REQUIRED WORK:
Look through the entries below and return all lines including the word "Hown".
——————
(** The failing run: no keypair, and the payment is settled. *)
Lemma settle_without_funding_key_witness :
  Solana.keypair (Fixtures.solana None) = None /\
  Solana.settle (Fixtures.solana None) Fixtures.sunny
    (Fixtures.solanaPayload "solana")
    (Fixtures.requirements "solana" Solana.mainnet_mint None) =
  (Ok (settle_success "0xfeed" "solana" (Some "PayerPubkey")),
   [GetAccount "PayerTokenAccount";
    SendTransaction Fixtures.versionedTx;
    ConfirmTransaction "0xfeed"]).
Proof.
  split; [reflexivity|].
  destruct (settle_without_funding_key Fixtures.sunny
              (Fixtures.solanaPayload "solana")
              (Fixtures.requirements "solana" Solana.mainnet_mint None))
    as (_ & _ & H & _).
  apply (H (Fixtures.solana None) "AQABsigned" (valid "PayerPubkey")
           Fixtures.versionedTx "0xfeed" None);
    reflexivity.
Defined.

(* ===================================================================== *)
(** ** The discovery registry: the map and the merge *)
(* ===================================================================== *)

Section RegistryMap.

Implicit Types (reg : Discovery.Registry) (k : string)
  (v : Discovery.DiscoveredResource).

Lemma get_In reg k v : Discovery.get reg k = Some v -> In (k, v) reg.
Proof.
  induction reg as [|[k0 v0] rest IH]; simpl; [discriminate|].
  destruct (String.eqb_spec k0 k) as [->|Hne].
  - intros [= ->]; now left.
  - intros H; right; auto.
Qed.

Lemma get_None reg k : Discovery.get reg k = None -> ~ In k (map fst reg).
Proof.
  induction reg as [|[k0 v0] rest IH]; simpl; [tauto|].
  destruct (String.eqb_spec k0 k) as [->|Hne]; [discriminate|].
  intros H [E|Hin]; [contradiction | exact (IH H Hin)].
Qed.

Lemma set_keys_existing reg k v old :
  Discovery.get reg k = Some old ->
  map fst (Discovery.set reg k v) = map fst reg.
Proof.
  induction reg as [|[k0 v0] rest IH]; simpl; [discriminate|].
  destruct (String.eqb_spec k0 k) as [->|Hne]; simpl; [reflexivity|].
  intros H; f_equal; auto.
Qed.

Lemma set_keys_fresh reg k v :
  Discovery.get reg k = None ->
  map fst (Discovery.set reg k v) = (map fst reg ++ [k])%list.
Proof.
  induction reg as [|[k0 v0] rest IH]; simpl; [reflexivity|].
  destruct (String.eqb_spec k0 k) as [->|Hne]; simpl; [discriminate|].
  intros H; f_equal; auto.
Qed.

Lemma set_Forall (P : string * Discovery.DiscoveredResource -> Prop) reg k v :
  Forall P reg -> P (k, v) -> Forall P (Discovery.set reg k v).
Proof.
  induction reg as [|[k0 v0] rest IH]; simpl; intros HF HP.
  - constructor; [exact HP | constructor].
  - inversion HF as [|? ? H0 Hrest]; subst.
    destruct (String.eqb_spec k0 k) as [->|Hne]; constructor; auto.
Qed.

Lemma get_set_same reg k v : Discovery.get (Discovery.set reg k v) k = Some v.
Proof.
  induction reg as [|[k0 v0] rest IH]; simpl.
  - now rewrite String.eqb_refl.
  - destruct (String.eqb_spec k0 k) as [->|Hne]; simpl.
    + now rewrite String.eqb_refl.
    + apply String.eqb_neq in Hne; now rewrite Hne.
Qed.

Lemma get_set_other reg k k' v :
  k' <> k ->
  Discovery.get (Discovery.set reg k v) k' = Discovery.get reg k'.
Proof.
  intros Hne.
  assert (E : (k =? k')%string = false)
    by (apply String.eqb_neq; congruence).
  induction reg as [|[k0 v0] rest IH]; simpl.
  - now rewrite E.
  - destruct (String.eqb_spec k0 k) as [->|Hne0]; simpl.
    + now rewrite E.
    + now rewrite IH.
Qed.

Lemma has_In (keys : list string) (k : string) :
  Discovery.has keys k = true <-> In k keys.
Proof.
  unfold Discovery.has; rewrite existsb_exists; split.
  - intros (x & Hin & E); apply String.eqb_eq in E; now subst.
  - intros Hin; exists k; split; [exact Hin | apply String.eqb_refl].
Qed.

(** The loop of [registerResource] appends, in order, the incoming
    elements whose key is new. *)
Lemma push_new_filter (keys : list string)
    (existing incoming : list Discovery.Accept) :
  Discovery.push_new keys existing incoming =
  (existing ++
   filter (fun a => negb (Discovery.has keys (Discovery.accept_key a)))
          incoming)%list.
Proof.
  unfold Discovery.push_new; revert existing.
  induction incoming as [|a rest IH]; intros existing; simpl.
  - now rewrite app_nil_r.
  - destruct (Discovery.has keys (Discovery.accept_key a)); simpl.
    + apply IH.
    + rewrite IH, <- app_assoc; reflexivity.
Qed.

Lemma NoDup_map_filter {A B} (f : A -> B) (g : A -> bool) (l : list A) :
  NoDup (map f l) -> NoDup (map f (filter g l)).
Proof.
  induction l as [|a l IH]; simpl; intros H; [constructor|].
  inversion H as [|? ? Hnotin Hrest]; subst.
  destruct (g a); simpl; [|auto].
  constructor; [|auto].
  intros Hin; apply Hnotin.
  apply in_map_iff in Hin as (x & E & Hx).
  apply filter_In in Hx as [Hx _].
  apply in_map_iff; exists x; auto.
Qed.

Lemma merge_keys_NoDup (existing incoming : Discovery.DiscoveredResource) :
  NoDup (map Discovery.accept_key (Discovery.accepts existing)) ->
  NoDup (map Discovery.accept_key (Discovery.accepts incoming)) ->
  NoDup (map Discovery.accept_key
           (Discovery.accepts (Discovery.merge existing incoming))).
Proof.
  intros He Hi; simpl; rewrite push_new_filter, map_app.
  apply NoDup_app; [exact He | apply NoDup_map_filter; exact Hi |].
  intros key Hin Hin'.
  apply in_map_iff in Hin' as (a & <- & Ha).
  apply filter_In in Ha as [_ Hnew].
  apply has_In in Hin; rewrite Hin in Hnew; discriminate.
Qed.

(** Keys determine pairs: no two elements of one pair have two keys. *)
Lemma NoDup_keys_pairs (l : list Discovery.Accept) :
  NoDup (map Discovery.accept_key l) -> NoDup (map Spec.pair_of l).
Proof.
  induction l as [|a l IH]; simpl; intros H; [constructor|].
  inversion H as [|? ? Hnotin Hrest]; subst.
  constructor; [|auto].
  intros Hin; apply Hnotin.
  apply in_map_iff in Hin as (b & E & Hb).
  apply in_map_iff; exists b; split; [|exact Hb].
  unfold Spec.pair_of in E; injection E as En Ea.
  unfold Discovery.accept_key; now rewrite En, Ea.
Qed.

End RegistryMap.

Section CatalogInvariant.

Lemma inv_empty : Spec.catalog_invariant [].
Proof.
  repeat split; try constructor.
Qed.

Lemma register_preserves (reg : Discovery.Registry)
    (r : Discovery.DiscoveredResource) :
  Spec.catalog_invariant reg ->
  NoDup (map Discovery.accept_key (Discovery.accepts r)) ->
  Discovery.type r = "http" ->
  Spec.catalog_invariant (Discovery.registerResource reg r).
Proof.
  intros ((Hkeys & Hown) & Hacc & Htype) Hr Ht.
  unfold Discovery.registerResource.
  destruct (Discovery.get reg (Discovery.resource r)) as [ex|] eqn:E.
  - pose proof (get_In _ _ _ E) as Hin.
    assert (Hex_own : Discovery.resource r = Discovery.resource ex).
    { unfold Spec.one_entry_per_resource in *.
      rewrite Forall_forall in Hown; exact (Hown _ Hin). }
    assert (Hex_acc : NoDup (map Discovery.accept_key (Discovery.accepts ex))).
    { unfold Spec.one_accept_per_key in Hacc.
      rewrite Forall_forall in Hacc; exact (Hacc _ Hin). }
    assert (Hex_type : Discovery.type ex = "http").
    { unfold Spec.all_http in Htype.
      rewrite Forall_forall in Htype; exact (Htype _ Hin). }
    repeat split.
    + rewrite (set_keys_existing _ _ _ ex E); exact Hkeys.
    + apply set_Forall; [exact Hown | exact Hex_own].
    + apply set_Forall; [exact Hacc | apply merge_keys_NoDup; assumption].
    + apply set_Forall; [exact Htype | exact Hex_type].
  - repeat split.
    + rewrite (set_keys_fresh _ _ _ E).
      apply NoDup_app; [exact Hkeys | repeat constructor; intros [] |].
      intros k Hin [<- | []]; exact (get_None _ _ E Hin).
    + apply set_Forall; [exact Hown | reflexivity].
    + apply set_Forall; [exact Hacc | exact Hr].
    + apply set_Forall; [exact Htype | exact Ht].
Qed.

(** What the extractor builds. *)
Lemma extract_shape (env : Env) (version : Z) (r : PaymentRequirements)
    (res : Discovery.DiscoveredResource) :
  Discovery.extractDiscoveryInfo env version r = Some res ->
  Discovery.resource res = Types.resource r /\
  Discovery.type res = "http" /\
  Discovery.x402Version res = version /\
  Discovery.accepts res = [Spec.accept_of r] /\
  Discovery.lastUpdated res = dateNow env.
Proof.
  unfold Discovery.extractDiscoveryInfo.
  destruct (bazaar r) as [ext|]; [|discriminate].
  intros [= <-]; repeat split.
Qed.

Lemma extract_listed (env : Env) (version : Z) (r : PaymentRequirements)
    (ext : BazaarExtension) :
  bazaar r = Some ext ->
  exists res, Discovery.extractDiscoveryInfo env version r = Some res.
Proof.
  intros H; unfold Discovery.extractDiscoveryInfo; rewrite H.
  eexists; reflexivity.
Qed.

Lemma catalog_preserves (env : Env) (reg : Discovery.Registry) (version : Z)
    (r : PaymentRequirements) :
  Spec.catalog_invariant reg ->
  Spec.catalog_invariant (Discovery.catalogFromPayment env reg version r).
Proof.
  intros H; unfold Discovery.catalogFromPayment.
  destruct (Discovery.extractDiscoveryInfo env version r) as [res|] eqn:E;
    [|exact H].
  destruct (extract_shape _ _ _ _ E) as (_ & Ht & _ & Ha & _).
  apply register_preserves; [exact H | | exact Ht].
  rewrite Ha; repeat constructor; intros [].
Qed.

Lemma replay_preserves (calls : list Spec.CatalogCall)
    (reg : Discovery.Registry) :
  Spec.catalog_invariant reg -> Spec.catalog_invariant (Spec.replay reg calls).
Proof.
  revert reg; induction calls as [|c calls IH]; intros reg H; simpl.
  - exact H.
  - apply IH, catalog_preserves, H.
Qed.

Lemma replay_invariant (calls : list Spec.CatalogCall) :
  Spec.one_entry_per_resource (Spec.replay [] calls) /\
  Spec.one_accept_per_key (Spec.replay [] calls) /\
  Spec.all_http (Spec.replay [] calls).
Proof. exact (replay_preserves calls [] inv_empty). Qed.

End CatalogInvariant.

(** A key string with a colon-free asset has one reading. *)
Lemma includes_colon (n s : string) : includes (n ++ ":" ++ s) ":" = true.
Proof.
  induction n as [|c n IH]; simpl.
  - destruct s; reflexivity.
  - simpl in IH; rewrite IH; apply orb_true_r.
Qed.

Lemma key_reading (n1 n2 s1 s2 : string) :
  Spec.colon_free s1 -> Spec.colon_free s2 ->
  (n1 ++ ":" ++ s1)%string = (n2 ++ ":" ++ s2)%string ->
  n1 = n2 /\ s1 = s2.
Proof.
  unfold Spec.colon_free; intros H1 H2.
  revert n2; induction n1 as [|c1 n1 IH]; intros [|c2 n2] E; simpl in E.
  - injection E as ->; split; reflexivity.
  - injection E as <- E; exfalso.
    rewrite E in H1.
    pose proof (includes_colon n2 s2) as Hc; simpl in Hc.
    rewrite Hc in H1; discriminate.
  - injection E as -> E; exfalso.
    rewrite <- E in H2.
    pose proof (includes_colon n1 s1) as Hc; simpl in Hc.
    rewrite Hc in H2; discriminate.
  - injection E as -> E.
    destruct (IH n2 E) as [-> ->]; split; reflexivity.
Qed.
——————
ANSWER BOX:
  intros ((Hkeys & Hown) & Hacc & Htype) Hr Ht.
      rewrite Forall_forall in Hown; exact (Hown _ Hin). }
    + apply set_Forall; [exact Hown | exact Hex_own].
    + apply set_Forall; [exact Hown | reflexivity].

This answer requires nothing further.